Adenosine A2A receptors in bone marrow-derived cells but not in forebrain neurons are important contributors to 3-nitropropionic acid-induced striatal damage as revealed by cell-type-selective inactivation.

Endogenous adenosine acting at the adenosine A 2A receptor (A 2A R) can modify brain injury in a variety of neurological disorder models. However, both A 2A R activation and inactivation have been shown to be neuroprotective in different situations, raising the intriguing possibility that A 2A Rs in distinct cellular elements may have different and even opposing effects. In this study, we developed three novel transgenic models to dissect out cell-type-specific actions of A 2A Rs on striatal damage by the mitochondrial toxin 3-nitropropionic acid (3-NP). Whereas global inactivation of A 2A Rs exacerbated 3-NP-induced neurological deficit behaviors and striatal damage, selective inactivation of A 2A Rs in forebrain neurons (using the Cre/loxP strategy) did not affect neurological deficit or striatal damage after the acute systemic treatment of 3-NP and intrastriatal injection of malonate.

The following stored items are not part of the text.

(** The loop before the first 64-bit integer: the [done] integers have four bytes. *)
Lemma integer_loop_narrow bs : forall done fuel header A tail, all = done ++ bs -> Forall int4 done -> Forall int48 bs ->
  (length bs < fuel)%nat -> zlen A = header + 1 -> zlen tail < 2 ^ 31 -> int_len (wide bs) * zlen all + 4 <= 4 * zlen done + zlen tail ->
  integer_loop (answer val) fuel arg header (zlen A + 4 * zlen done) (zlen tail) 4 (zlen done + 1) (A ++ mjoin done ++ tail) tt =
  Some (Some (zlen A + int_len (wide bs) * zlen all, int_len (wide bs), false),
        put A (mjoin done ++ tail) (mjoin (map (int_bytes (wide bs)) all)), tt).
Proof using Hval.
  induction bs as [|b bs IH]; intros done fuel header A tail Hall Hdone Hok Hfuel HA Hmax Hfit; (destruct fuel as [|fuel]; [cbn in Hfuel; lia|]);
    pose proof (zlen_ints_narrow done Hdone) as Hlen4; cbn [integer_loop].
  { rewrite app_nil_r in Hall. subst done. rewrite answer_end by done. cbn [wide existsb int_len]. unfold put. rewrite map_ext with (g := id), map_id by done.
    by rewrite drop_app_length. }
  apply Forall_cons in Hok as [[Hb Hlen] Hok]. cbn [length] in Hfuel. pose proof (zlen_nonneg done) as Hd0. pose proof (zlen_nonneg bs).
  assert (zlen all = zlen done + 1 + zlen bs) as Hn by (rewrite Hall, zlen_app, zlen_cons; lia).
  rewrite (answer_next _ _ _ Hval _ done bs b) by (done || lia). destruct b as [|c b0] eqn:Eb; [destruct Hlen; done|]. rewrite <-Eb in *. clear Eb c b0.
  assert (forall n, zlen b = Z.of_nat n -> le_bytes n (le_value b) = b) as Hrep.
  { intros n Hl. rewrite <-(le_bytes_le_value b Hb) at 2. f_equal. unfold zlen in Hl. lia. }
  rewrite lt_size_false by (destruct (wide (b :: bs)); unfold int_len in Hfit; lia).
  destruct Hlen as [Hlen|Hlen]; rewrite Hlen; cbn [Z.eqb Pos.eqb negb].
  - rewrite Hrep by done. rewrite (app_assoc A).
    assert (zlen b <= zlen tail) as Hbt by (destruct (wide (b :: bs)); unfold int_len in Hfit; lia).
    rewrite memcpy_at by (rewrite ?zlen_app; lia). cbn [mbind option_bind].
    assert (wide (b :: bs) = wide bs) as Ew by (cbn [wide existsb]; by rewrite Hlen). rewrite Ew in *.
    rewrite put_assoc, <-!app_assoc, (app_assoc (mjoin done)), <-mjoin_snoc.
    replace (zlen tail - 4) with (zlen (drop (length b) tail)) by (rewrite zlen_drop_length; lia).
    replace (zlen A + 4 * zlen done + 4) with (zlen A + 4 * zlen (done ++ [b])) by (rewrite zlen_snoc; lia).
    assert (zlen (mjoin (map (int_bytes (wide bs)) all)) = int_len (wide bs) * zlen all) as Hbytes.
    { assert (wide bs = wide all) as -> by (rewrite Hall, wide_app, (wide_int4 done) by done; cbn [wide existsb orb]; by rewrite Hlen). apply zlen_ints. rewrite Hall.
      apply Forall_app; split; [by apply int4_int48|constructor; [split; [done|by left]|done]]. }
    rewrite <-(zlen_snoc done b). rewrite IH; [|by rewrite <-app_assoc|apply Forall_app; split; [done|by constructor]|done|lia|done| |].
    + by rewrite mjoin_snoc, <-app_assoc, put_over by (rewrite Hbytes; destruct (wide bs); unfold int_len; lia).
    + rewrite zlen_drop_length; lia.
    + rewrite zlen_snoc, zlen_drop_length; lia.
  - assert (wide (b :: bs) = true) as Ew by (cbn [wide existsb]; by rewrite Hlen). rewrite Ew in *. cbn [int_len] in *.
    replace (zlen done + 1 - 1) with (zlen done) by lia. rewrite s32_small by (unfold is_s32; lia). rewrite lt_size_false by lia.
    replace (Z.to_nat (zlen done)) with (length done) by (unfold zlen; lia). rewrite rearrange_spec by (done || lia). cbn [mbind option_bind].
    pose proof (zlen_ints_wide done (int4_int48 _ Hdone)) as Hlen8. set (W := mjoin (map (int_bytes true) done)) in *.
    rewrite Hrep by done. rewrite put_assoc. assert (zlen W <= zlen (mjoin done ++ tail)) as HW by (rewrite zlen_app; lia).
    rewrite memcpy_at; [|rewrite zlen_app; lia|rewrite zlen_drop_length, zlen_app by done; lia]. cbn [mbind option_bind].
    rewrite put_after, put_assoc. assert (zlen (W ++ b) <= zlen (mjoin done ++ tail)) as HW8 by (rewrite !zlen_app in *; lia).
    replace (zlen tail - zlen done * 4 - 8) with (zlen (drop (length (W ++ b)) (mjoin done ++ tail))) by (rewrite zlen_drop_length, !zlen_app in *; lia).
    replace (zlen A + 4 * zlen done + zlen done * 4 + 8) with (zlen (A ++ W ++ b)) by (rewrite !zlen_app; lia).
    rewrite <-(zlen_snoc done b). rewrite (integer_loop_wide _ _ _ Hval bs); [|by rewrite <-app_assoc|done|lia|..].
    2,3: rewrite zlen_drop_length, !zlen_app in *; lia.
    rewrite put_after. rewrite Hall, map_app, join_app. change (mjoin (map (int_bytes true) (b :: bs))) with (int_bytes true b ++ mjoin (map (int_bytes true) bs)).
    assert (int_bytes true b = b) as -> by (unfold int_bytes; by rewrite Hlen). rewrite <-app_assoc.
    replace (zlen (A ++ W ++ b) + 8 * zlen bs) with (zlen A + 8 * zlen (done ++ b :: bs)); [done|].
    rewrite !zlen_app, zlen_cons. lia.
Qed.
End narrow.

However, selective inactivation of A 2A Rs in bone marrow-derived cells (BMDCs) by transplanting bone marrow cells from global A 2A R knock-out (KO) mice into wild-type C57BL/6 mice produced a similar phenotype of global A 2A R KO mice, i.e., exacerbation of 3-NP-induced striatal damage. Thus, cell-type-selective inactivation of A 2A Rs reveals that A 2A Rs in BMDCs but not in forebrain neurons are an important contributor to striatal damage induced by mitochondrial dysfunction.